**Exercise directions**
From the data below, retype exactly the lines starting with the one that contains "repeated LNA_CLAMP_CODE AFE_IDS);" and ending with the one that contains "Definition scan_manifest (now", both included.

**Supplied entries**
──────────────────────────────

(* ===== verification/ScanRuntime.v ===== *)
(** What the LED scans share: [client/dynamic_range_led/scan_runtime.py].

    The scans run other programs ([ssp_led_run], [ssp_led_stop], [read_fe_state_v2.py],
    [vbias_monitor_once.py], [protobuf_acquire_list_channels.py]) and write files.  The machine
    they run on is class [Machine]: what a program prints and returns, and whether a file
    operation succeeds, may depend on everything that happened before; both may raise. *)
From S2P Require Import Prelude PyStr PyFloat PyVal JsonText FeConfig.

(** ** Processes and files *)

(** The contents of a file: text, a document written by [json.dumps], rows of a CSV file, a
    figure. *)
Inductive doc : Type :=
  | DText (s : string)
  | DJson (v : pyval)
  | DCsv (fieldnames : list string) (rows : list (list (string * pyval)))
  | DPlot (title : string)
  | DFigure (title : string) (curves : list (string * list (float * float))).

(** A finished process: its exit status and what it printed. *)
Record proc : Type := Proc { returncode : Z; p_stdout : string; p_stderr : string }.

(** What a scan does outside of itself; the exchange of a configuration goes through the
    socket, the others through the machine. *)
Inductive action : Type :=
  | Run (cmd : list string)
  | Mkdir (path : string)
  | Write (path : string) (d : doc)
  | Sleep (seconds : float)
  | Eprint (text : string)
  | Configure (cfg : ConfigureRequest).

Class Machine (P : Type) : Type := {
  run_program : P -> list string -> P * result proc;
  file_op : P -> action -> P * result unit;
  utc_now : P -> string }.

(** The paths and names the environment gives; [expanduser] is [str(Path(p).expanduser())]. *)
Record paths : Type := Paths {
  expanduser : string -> string; CLIENT_DIR : string; DAPHNE_ROOT : string }.

(** [str(dir / name)] *)
Definition path_join (dir name : string) : string :=
  if decide (dir = "/") then "/" +:+ name else dir +:+ "/" +:+ name.

(** The machine and the actions so far with their outcome: the exit status of a program, 1 for
    a configuration that was accepted, 0 for the others. *)
Record event : Type := Ev { ev_action : action; ev_outcome : result Z }.

Record iow (P : Type) : Type := IOW { mach : P; log : list event }.
Arguments IOW {P}.
Arguments mach {P}.
Arguments log {P}.

(** [inclusive_range] *)
Definition range_values (start stop step : Z) : list Z :=
  (fun k => start + step * k) <$> seqZ 0 (Z.max 0 ((stop + 1 - start + step - 1) / step)).

Definition inclusive_range (start stop step : Z) : result (list Z) :=
  if step <=? 0 then Raise (Exn ValueError "step must be > 0")
  else
    let values := range_values start stop step in
    Ok (match last values with
        | Some v => if v =? stop then values else values ++ [stop]
        | None => [stop]
        end).
(* ===== verification/VgainSweep.v ===== *)
(** The VGAIN sweep under LED light: [client/dynamic_range_led/scan_led_vgain_sweep.py]. *)
From S2P Require Import Prelude PyStr PyFloat PyVal ChannelSpec EnvelopeV2 FeConfig PdsSeed.
From S2P Require Import FeMain ScanRuntime.

(** ** Settings *)

Definition CHANNEL_ORDER : list Z := [4; 5; 6; 7; 12; 13; 14; 15; 18; 19; 21].
Definition AFE_IDS : list Z := [0; 1; 2; 3; 4].
Definition AFE_BIAS_DAC : list Z := [1195; 916; 0; 0; 0].
Definition ADC_RESOLUTION : Z := 0.
Definition ADC_OUTPUT_FORMAT : Z := 1.
Definition ADC_SB_FIRST : Z := 0.
Definition LPF_CUTOFF_CODE : Z := 4.
Definition PGA_GAIN_CODE : Z := 0.
Definition LNA_GAIN_CODE : Z := 2.
Definition LNA_CLAMP_CODE : Z := 0.
Definition BOARD_ID : string := "61".

(** ** Offsets *)

Definition subscript (d : list (string * pyval)) (k : string) : result pyval :=
  match lookup_key d k with
  | Some v => Ok v
  | None => Raise (Exn KeyError ("'" +:+ k +:+ "'"))
  end.

(** [load_anchor_offsets], of the rows [csv.DictReader] gives. *)
Definition anchor_row (anchors : gmap Z (gmap Z Z)) (row : list (string * pyval))
    : result (gmap Z (gmap Z Z)) :=
  v <-! subscript row "vgain" ;; vgain <-! py_int v ;;
  v <-! subscript row "channel" ;; channel <-! py_int v ;;
  v <-! subscript row "closest_offset_to_2000" ;; offset <-! py_int v ;;
  Ok (<[channel := <[vgain := offset]> (default ∅ (anchors !! channel))]> anchors).

Definition load_anchor_offsets (csv_path : string) (rows : result (list (list (string * pyval))))
    : result (gmap Z (gmap Z Z)) :=
  rs <-! rows ;;
  anchors <-! rfold anchor_row rs ∅ ;;
  match filter (fun ch => anchors !! ch = None) CHANNEL_ORDER with
  | [] => Ok anchors
  | missing => Raise (Exn ValueError ("Missing anchor channels in " +:+ csv_path +:+ ": ["
                                      +:+ join ", " (str_Z <$> missing) +:+ "]"))
  end.

(** [a / b] of integers: the nearest float. *)
Definition int_truediv (a b : Z) : result float :=
  match b, a with
  | 0, _ => Raise (Exn OtherError "division by zero")
  | _, 0 => Ok (S754_zero false)
  | _, _ => Ok (f_of_ratio (xorb (a <? 0) (b <? 0)) (Z.to_pos (Z.abs a)) (Z.to_pos (Z.abs b)))
  end.

(** [interpolate_channel_offset]: between two anchors, by a float; [value] rounded. *)
Definition interpolated (vgain : Z) (left right : Z * Z) : result Z :=
  let '(left_vgain, left_offset) := left in
  let '(right_vgain, right_offset) := right in
  let span := right_vgain - left_vgain in
  frac <-! (if span =? 0 then Ok (S754_zero false) else int_truediv (vgain - left_vgain) span) ;;
  f_round (f_add (f_of_Z left_offset) (f_mul frac (f_of_Z (right_offset - left_offset)))).

Definition anchor_value (vgain : Z) (points : list (Z * Z)) : result Z :=
  match points, last points with
  | (first_vgain, first_offset) :: _, Some (last_vgain, last_offset) =>
      if vgain <=? first_vgain then Ok first_offset
      else if last_vgain <=? vgain then Ok last_offset
      else
        match find (fun '(l, r) => (fst l <=? vgain) && (vgain <=? fst r))
                   (zip points (drop 1 points)) with
        | Some (l, r) => interpolated vgain l r
        | None => Ok first_offset
        end
  | _, _ => Raise (Exn IndexError "list index out of range")
  end.

Definition interpolate_channel_offset (channel vgain : Z) (anchor_offsets : gmap Z (gmap Z Z))
    (offset_subtract offset_min offset_max : Z) : result Z :=
  match anchor_offsets !! channel with
  | None => Raise (Exn KeyError (str_Z channel))
  | Some m =>
      value <-! anchor_value vgain (sorted_items m) ;;
      let adjusted := value - offset_subtract in
      Ok (Z.max offset_min (Z.min offset_max adjusted))
  end.

(** ** The configuration of a point *)

Definition ints (l : list Z) : pyval := PyList (PyInt <$> l).

Definition repeated (v : Z) (l : list Z) : pyval := ints ((fun _ => v) <$> l).

(** The inner dictionary of [build_seed_config]; [offsets] are those of [CHANNEL_ORDER]. *)
Definition board_config (vgain : Z) (offsets : list Z) : list (string * pyval) :=
  [("bias_ctrl", PyInt 1300);
   ("channel_analog_conf", PyDict
      [("ids", ints CHANNEL_ORDER); ("gains", repeated 1 CHANNEL_ORDER);
       ("offsets", ints offsets); ("trims", repeated 0 CHANNEL_ORDER)]);
   ("afes", PyDict
      [("ids", ints AFE_IDS); ("attenuators", repeated vgain AFE_IDS);
       ("v_biases", ints AFE_BIAS_DAC);
       ("adcs", PyDict [("resolution", repeated ADC_RESOLUTION AFE_IDS);
                        ("output_format", repeated ADC_OUTPUT_FORMAT AFE_IDS);
                        ("SB_first", repeated ADC_SB_FIRST AFE_IDS)]);
       ("pgas", PyDict [("lpf_cut_frequency", repeated LPF_CUTOFF_CODE AFE_IDS);
                        ("integrator_disable", repeated 1 AFE_IDS);
                        ("gain", repeated PGA_GAIN_CODE AFE_IDS)]);
       ("lnas", PyDict [("clamp", repeated LNA_CLAMP_CODE AFE_IDS);
                        ("integrator_disable", repeated 1 AFE_IDS);
                        ("gain", repeated LNA_GAIN_CODE AFE_IDS)])])].

Definition offset_text (ch : Z) : string := str_Z ch.
Definition scan_manifest (now : string) (channels afes intensity_values : list Z) : row :=
  [("created_utc", PyStr now); ("host", PyStr (host args)); ("port", PyInt (port args));
   ("route", PyStr (sc_route args)); ("channels", ints channels);
   ("waveforms", PyInt (waveforms args));
   ("calibration_waveforms", PyInt (calibration_waveforms args));
   ("waveform_len", PyInt (waveform_len args)); ("intensity_values", ints intensity_values);
   ("scan_wavelength", PyStr (scan_wavelength args));
   ("calibration_intensity", PyInt (calibration_intensity args));
   ("target_signal_fraction", PyFloat (target_signal_fraction args));
   ("pulse_width_ticks", PyInt (led_pulse_width_ticks (led args)));
   ("led_channel_mask", PyInt (led_channel_mask (led args)));
   ("led_ssh_tunnel", PyStr (led_ssh_tunnel (led args)));
   ("led_ssh_tunnel_remote_host", PyStr (led_ssh_tunnel_remote_host (led args)));
   ("led_ssh_tunnel_remote_port", PyInt (led_ssh_tunnel_remote_port (led args)));
   ("bias_monitor_afes", ints afes); ("bias_monitor_board", PyStr monitor_board);
   ("bias_monitor_timeout_ms", PyInt (bias_monitor_timeout_ms args));
   ("charge_window_anchor", PyStr (charge_window_anchor args));
   ("charge_pre_samples", PyInt (charge_pre_samples args));
   ("charge_post_samples", PyInt (charge_post_samples args));
   ("charge_window_len_legacy", PyInt (charge_window_len args));
   ("charge_window_offset_legacy", PyInt (charge_window_offset args));
   ("charge_baseline_start", PyInt (charge_baseline_start args));
   ("charge_baseline_stop", PyInt (charge_baseline_stop args));
   ("charge_search_start", PyInt (charge_search_start args));
   ("charge_search_stop", PyInt (charge_search_stop args)); ("dry_run", PyBool (dry_run args))].
(** The serializations the smoke tests use. *)
Class SmokeMessages (B : Type) : Type := {
  sm_read :: ReadMessages B; sm_write :: WriteMessages B;
  sm_test :: Proto B TestRegRequest; sm_test_resp :: Proto B TestRegResponse;
  sm_info :: Proto B InfoRequest; sm_info_resp :: Proto B GeneralInfo;
  sm_counters :: Proto B ReadTriggerCountersRequest;
  sm_counters_resp :: Proto B ReadTriggerCountersResponse;
  sm_clks :: Proto B ConfigureCLKsRequest; sm_clks_resp :: Proto B ConfigureCLKsResponse;
  sm_conf :: Proto B ConfigureRequest; sm_conf_resp :: Proto B ConfigureResponse;
  sm_dump :: Proto B DumpSpyBuffersRequest; sm_dump_resp :: Proto B DumpSpyBuffersResponse;
  sm_chunk :: Proto B DumpSpyBuffersChunkRequest;
  sm_chunk_resp :: Proto B DumpSpyBuffersChunkResponse;
  sm_current :: Proto B cmd_readCurrentMonitor;
  sm_current_resp :: Proto B cmd_readCurrentMonitor_response;
  sm_trim_afe :: Proto B cmd_readTrim_allAFE; sm_trim_afe_resp :: Proto B cmd_readTrim_allAFE_response;
  sm_offset_afe :: Proto B cmd_readOffset_allAFE;
  sm_offset_afe_resp :: Proto B cmd_readOffset_allAFE_response;
  sm_trim :: Proto B cmd_readTrim_singleChannel;
  sm_trim_resp :: Proto B cmd_readTrim_singleChannel_response;
  sm_offset :: Proto B cmd_readOffset_singleChannel;
  sm_offset_resp :: Proto B cmd_readOffset_singleChannel_response;
  sm_write_trim :: Proto B cmd_writeTrim_singleChannel;
  sm_write_trim_resp :: Proto B cmd_writeTrim_singleChannel_response;
  sm_bias :: Proto B cmd_writeAFEBiasSet; sm_bias_resp :: Proto B cmd_writeAFEBiasSet_response;
  sm_reg :: Proto B cmd_writeAFEReg; sm_reg_resp :: Proto B cmd_writeAFEReg_response;
  sm_trims :: Proto B cmd_writeTRIM_allChannels;
  sm_trims_resp :: Proto B cmd_writeTRIM_allChannels_response;
  sm_offsets :: Proto B cmd_writeOFFSET_allChannels;
  sm_offsets_resp :: Proto B cmd_writeOFFSET_allChannels_response;
  sm_wtrim_afe :: Proto B cmd_writeTrim_allAFE;
  sm_wtrim_afe_resp :: Proto B cmd_writeTrim_allAFE_response;
  sm_woffset_afe :: Proto B cmd_writeOFFSET_allAFE;
  sm_woffset_afe_resp :: Proto B cmd_writeOFFSET_allAFE_response;
  sm_att :: Proto B cmd_writeAFEAttenuation; sm_att_resp :: Proto B cmd_writeAFEAttenuation_response;
  sm_vbias :: Proto B cmd_writeVbiasControl; sm_vbias_resp :: Proto B cmd_writeVbiasControl_response;
  sm_reset :: Proto B cmd_setAFEReset; sm_reset_resp :: Proto B cmd_setAFEReset_response;
  sm_trigger :: Proto B cmd_doSoftwareTrigger;
  sm_trigger_resp :: Proto B cmd_doSoftwareTrigger_response }.

(** ** [load_config_request] *)

(** Assigning to a [bool] or [string] field. *)
Definition assign_bool (v : pyval) : result bool := z <-! py_index v ;; Ok (bool_of z).

Definition assign_string (v : pyval) : result string :=
  match v with
  | PyStr s => Ok s
  | _ => Raise (type_error "bad argument type for built-in operation")
  end.

(** One turn of the loop over the channels. *)
Definition load_channel (cgot : pyval * pyval * pyval * pyval) : result ChannelConfig :=
  let '(cid, gain, offset, trim) := cgot in
  i <-! assign_u32 cid ;; g <-! assign_u32 gain ;; o <-! assign_u32 offset ;;
  t <-! assign_u32 trim ;;
  Ok (Chan i t o g).

(** [adc["resolution"]] and the like: an AFE is an object of its own here. *)
Definition load_afe (x : pyval * pyval * pyval * (pyval * pyval * pyval)) : result AFEConfig :=
  let '(idx, att, vbias, (a, p, l)) := x in
  i <-! assign_u32 idx ;; at_ <-! assign_u32 att ;; vb <-! assign_u32 vbias ;;
  v <-! item a "resolution" ;; res <-! assign_bool v ;;
  v <-! item a "output_format" ;; fmt <-! assign_bool v ;;
  sb0 <-! dict_get a "sb_first" (PyBool false) ;; sb1 <-! dict_get a "SB_first" sb0 ;;
  sb <-! assign_bool sb1 ;;
  v <-! item p "lpf_cut_frequency" ;; cut <-! assign_u32 v ;;
  v <-! item p "integrator_disable" ;; pint <-! assign_bool v ;;
  v <-! item p "gain" ;; pg <-! assign_bool v ;;
  v <-! item l "clamp" ;; cl <-! assign_u32 v ;;
  v <-! item l "integrator_disable" ;; lint <-! assign_bool v ;;
  v <-! item l "gain" ;; lg <-! assign_u32 v ;;
  Ok (Afe i at_ vb (Adc res fmt sb) (Pga cut pint pg) (Lna cl lg lint)).

(** [next(iter(cfg.values()))] *)
Definition first_value (cfg : pyval) : result pyval :=
  match cfg with
  | PyDict ((_, v) :: _) => Ok v
  | PyDict [] => Raise (Exn OtherError "StopIteration")
  | _ => Raise (Exn OtherError "object has no attribute 'values'")
  end.

Definition items4 (v : pyval) (k1 k2 k3 k4 : string)
    : result (list (pyval * pyval * pyval * pyval)) :=
  a <-! item v k1 ;; b <-! item v k2 ;; c <-! item v k3 ;; d <-! item v k4 ;;
  la <-! py_iter a ;; lb <-! py_iter b ;; lc <-! py_iter c ;; ld <-! py_iter d ;;
  Ok (zip (zip (zip la lb) lc) ld).

Definition afe_items (v : pyval) : result (list (pyval * pyval * pyval * (pyval * pyval * pyval))) :=
  a <-! item v "ids" ;; b <-! item v "attenuators" ;; c <-! item v "v_biases" ;;
  d <-! item v "adcs" ;; e <-! item v "pgas" ;; f <-! item v "lnas" ;;
  la <-! py_iter a ;; lb <-! py_iter b ;; lc <-! py_iter c ;;
  ld <-! py_iter d ;; le <-! py_iter e ;; lf <-! py_iter f ;;
  Ok (zip (zip (zip la lb) lc) (zip (zip ld le) lf)).

Definition config_request (first : pyval) : result ConfigureRequest :=
  v <-! dict_get first "daphne_address" (PyStr "0.0.0.0") ;; addr <-! assign_string v ;;
  v <-! item first "slot" ;; sl <-! assign_u32 v ;;
  v <-! dict_get first "timeout_ms" (PyInt 500) ;; z <-! py_int v ;; tmo <-! set_u32 z ;;
  v <-! item first "bias_ctrl" ;; bc <-! assign_u32 v ;;
  v <-! item first "self_trigger_threshold" ;; z <-! py_int v ;; th <-! set_u64 z ;;
  v <-! item first "self_trigger_xcorr" ;; z <-! py_int v ;; xc <-! set_u64 z ;;
  v <-! item first "tp_conf" ;; z <-! py_int v ;; tp <-! set_u64 z ;;
  v <-! item first "compensator" ;; z <-! py_int v ;; co <-! set_u64 z ;;
  v <-! item first "inverter" ;; z <-! py_int v ;; inv <-! set_u64 z ;;
  ch_conf <-! item first "channel_analog_conf" ;;
  cs <-! items4 ch_conf "ids" "gains" "offsets" "trims" ;;
  chs <-! rmap load_channel cs ;;
  afe_conf <-! item first "afes" ;;
  xs <-! afe_items afe_conf ;;
  afs <-! rmap load_afe xs ;;
  full <-! (match first with
            | PyDict d => match lookup_key d "full_stream_channels" with
                          | Some v => l <-! py_iter v ;; rmap assign_u32 l
                          | None => Ok []
                          end
            | _ => Ok []
            end) ;;
  Ok (ConfReq addr sl tmo bc th xc tp co inv chs afs full).

(** [text] is what the file holds; [None] when it cannot be read. *)
Definition load_config_request (json_path : string) (text : option string)
    : result ConfigureRequest :=
  match text with
  | None => Raise (Exn (OSError 2) ("No such file or directory: '" +:+ json_path +:+ "'"))
  | Some s => cfg <-! json_loads s ;; first <-! first_value cfg ;; config_request first
  end.

(** ** The layout of the shipped configuration *)

(** The value under a key is iterable and not empty. *)
Definition filled (v : pyval) (k : string) : Prop :=
  exists x y l, item v k = Ok x /\ py_iter x = Ok (y :: l).

(** [load_config_request] cannot read the layout of [np02-daphne-running.json], although its
    comment says it reuses it: in a document whose ADC settings are an object of lists (as that
    file and the seeds of [configure_fe_min_v2] have them), with at least one AFE, the settings
    of an AFE are taken to be the name of a setting, and the request is never made. *)
Theorem seed_layout_refused first afe_conf kv rest :
  item first "afes" = Ok afe_conf ->
  item afe_conf "adcs" = Ok (PyDict (kv :: rest)) ->
  Forall (filled afe_conf) ["ids"; "attenuators"; "v_biases"; "pgas"; "lnas"] ->
  exists e, config_request first = Raise e.
Proof.
  intros Hafes Hadcs Hfull.
  assert (Hx : exists i a v p l xs,
    afe_items afe_conf = Ok ((i, a, v, (PyStr (fst kv), p, l)) :: xs)).
  { repeat match goal with
    | H : Forall _ (_ :: _) |- _ => apply Forall_cons in H as [(? & ? & ? & ? & ?) H]
    end.
    unfold afe_items. rewrite Hadcs.
    repeat match goal with H : item afe_conf _ = Ok _ |- _ => rewrite H; clear H; cbn [rbind] end.
    repeat match goal with H : py_iter _ = Ok _ |- _ => rewrite H; clear H; cbn [rbind] end.
    by eexists _, _, _, _, _, _. }
  destruct Hx as (i & a & v & p & l & xs & Hx).
  destruct (config_request first) as [r|e] eqn:Hr; [exfalso|by exists e].
  unfold config_request in Hr.
  repeat match type of Hr with
  | rbind (item first "afes") _ = _ => fail 1
  | _ => apply rbind_ok in Hr as (? & _ & Hr)
  end.
  rewrite Hafes in Hr. cbn [rbind] in Hr. rewrite Hx in Hr. cbn [rbind rmap] in Hr.
  apply rbind_ok in Hr as (afs & Ha & _). apply rbind_ok in Ha as (a0 & Ha & _).
  unfold load_afe in Ha. do 3 apply rbind_ok in Ha as (? & _ & Ha). discriminate Ha.
Qed.

(** The configuration as the repository has it, for one channel and one AFE. *)
Definition seed_text : string :=
  quoted "{'np02': {'slot': 7, 'bias_ctrl': 4095, 'self_trigger_threshold': 9000, 'full_stream_channels': [], 'channel_analog_conf': {'ids': [0], 'gains': [1], 'offsets': [2100], 'trims': [0]}, 'afes': {'ids': [0], 'attenuators': [1995], 'v_biases': [800], 'adcs': {'resolution': [0], 'output_format': [1], 'SB_first': [1]}, 'pgas': {'lpf_cut_frequency': [4], 'integrator_disable': [1], 'gain': [0]}, 'lnas': {'clamp': [0], 'integrator_disable': [1], 'gain': [2]}}, 'self_trigger_xcorr': 2199291691658, 'tp_conf': 1104693, 'compensator': 1099511627775, 'inverter': 1099511627775}}".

──────────────────────────────

**Result of the task**
       ("lnas", PyDict [("clamp", repeated LNA_CLAMP_CODE AFE_IDS);
                        ("integrator_disable", repeated 1 AFE_IDS);
                        ("gain", repeated LNA_GAIN_CODE AFE_IDS)])])].

Definition offset_text (ch : Z) : string := str_Z ch.
Definition scan_manifest (now : string) (channels afes intensity_values : list Z) : row :=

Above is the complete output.